Rencontre littéraire avec Mario Vargas Llosa « Paris, Flaubert et le Scribouillard » [es]

Lors d’une rencontre avec Marie-Madeleine Rigopoulos, le Prix Nobel de littérature et tout nouveau membre de l’Académie française, Mario Vargas Llosa, a évoqué l’influence sur son oeuvre des lettres françaises, en particulier celles du XIXème siècle, ainsi que l’influence de la figure de Flaubert.

JPEG

L’écrivain et lauréat du prix Nobel de littérature, Mario Vargas Llosa, a participé à la rencontre littéraire "Paris, Flaubert et le Scribouillard" organisée le mardi 13 décembre 2022 à l’Institut français de Madrid. Il s’est entretenu avec la journaliste franco-grecque Marie-Madeleine Rigopoulos, qui est également directrice artistique du Festival du livre de Paris depuis septembre 2021.

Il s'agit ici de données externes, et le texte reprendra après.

Definition read_rpc_error : M tlReader (Z * string) :=
  code <- tl_int ;; message <- tl_string ;; ret (i32 code, cleanRPCErrorMessage message).

Definition parseRPCResultObject (responseMsgID : Z) (body : list byte) : outcome InvokeResult :=
  if len body <? 4 then Err (ErrNew "mtproto: empty rpc result")
  else eval
    (constructor <- tl_int ;;
     if constructor =? constructorRpcError then
       e <- read_rpc_error ;; fail (ErrRPC (fst e) (snd e))
     else if constructor =? constructorGzipPacked then
       packed <- tl_bytes ;;
       unpacked <- lift (gunzip packed) ;;
       guard (negb (len unpacked <? 4)) (ErrNew "mtproto: empty gzip unpacked rpc result") ;;
       head <- lift (slice unpacked 0 4) ;;
       ret (new_result responseMsgID (le_value head) unpacked true)
     else ret (new_result responseMsgID constructor body false))
    (newTLReader body).

(** ** Messages of the session

    A result of [Some r] is Go's [(r, true, nil)], [None] is [(nil, false, nil)]. *)

(** [for r.off%4 != 0 && r.off < len(r.buf) { r.off++ }] *)
Fixpoint align_loop (fuel : nat) : M tlReader unit :=
  match fuel with
  | O => ret tt
  | S fuel' =>
      r <- get ;;
      if negb (Z.rem (r_off r) 4 =? 0) && (r_off r <? len (r_buf r))
      then advance 1 ;; align_loop fuel' else ret tt
  end.

Definition read_child (msg : encryptedMessage) : M tlReader encryptedMessage :=
  childMsgID <- tl_long ;; childSeqNo <- tl_int ;; childLen <- tl_int ;;
  childBody <- tl_raw childLen ;;
  align_loop 4 ;;
  ret (EncryptedMessage (em_Salt msg) (em_SessionID msg) (i64 childMsgID) (i32 childSeqNo) childBody).

(** new_session_created: first_msg_id, unique_id, server_salt. *)
Definition read_new_session : M tlReader Z :=
  _first <- tl_long ;; _unique <- tl_long ;; newSalt <- tl_long ;; ret (i64 newSalt).

Definition read_bad_server_salt : M tlReader (Z * Z * Z * Z) :=
  badMsgID <- tl_long ;; badSeqNo <- tl_int ;; errorCode <- tl_int ;; newSalt <- tl_long ;;
  ret (i64 badMsgID, i32 badSeqNo, i32 errorCode, i64 newSalt).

L’ambassadeur, Jean-Michel Casa, a ouvert l’événement : " Nous sommes heureux d’accueillir Mario Vargas Llosa à l’Institut français de Madrid, près d’un an après son élection comme membre de l’Académie française au premier tour de scrutin pour le siège 18, vacant en raison du décès de Michel Serres ".

JPEG

Il a poursuivi : "Votre présence nous honore. (...) Vous avez été le premier lauréat du prix Nobel de l’Académie française depuis François Mauriac, et le premier écrivain étranger à être publié de son vivant dans la prestigieuse bibliothèque de la Pléiade. Vous avez reçu les plus grands prix de la littérature hispanique internationale, le prix Nobel bien sûr, le prix Princesse des Asturies, le prix Cervantes, le prix André Malraux, pour n’en citer que quelques-uns, sans oublier votre qualité de membre de l’Académie royale espagnole (RAE). Vous êtes devenu, avec votre originalité propre, l’un des romanciers du boom latino-américain qui a donné à ce continent sa reconnaissance méritée. Vous êtes un auteur pluriel, tel que l’Académie française le définit". "Vous devez beaucoup à d’autres grands écrivains, de Cervantès à Camus, qui vous ont fait découvrir les règles et les arts du métier, mais aussi l’âme humaine, sa grandeur et ses abîmes. Deux écrivains semblent être des modèles littéraires fondamentaux : Faulkner, pour son approche multi-perspective et sa polyphonie, et bien sûr Flaubert qui nous réunit aujourd’hui pour sa conception du réalisme et la structuration du récit", a-t-il conclu.

JPEG

Marie-Madeleine Rigopoulos a animé la conversation avec Mario Vargas Llosa. Elle lui a demandé ce qui le lie à la France, à la littérature et à ce territoire universel. "Personne ne mérite mieux que vous le titre de citoyen du monde. Vous êtes un écrivain français par alliance. J’aimerais remonter dans le temps, avant que vous ne veniez vous installer à Paris à l’âge de 22 ans. Quand avez-vous pris conscience du pouvoir de la littérature, du pouvoir de la lecture ? Très jeune, vous avez eu ce coup de foudre intérieur, cet engouement pour le pouvoir de la littérature : quand avez-vous réalisé que la littérature allait changer le cours de votre vie ?"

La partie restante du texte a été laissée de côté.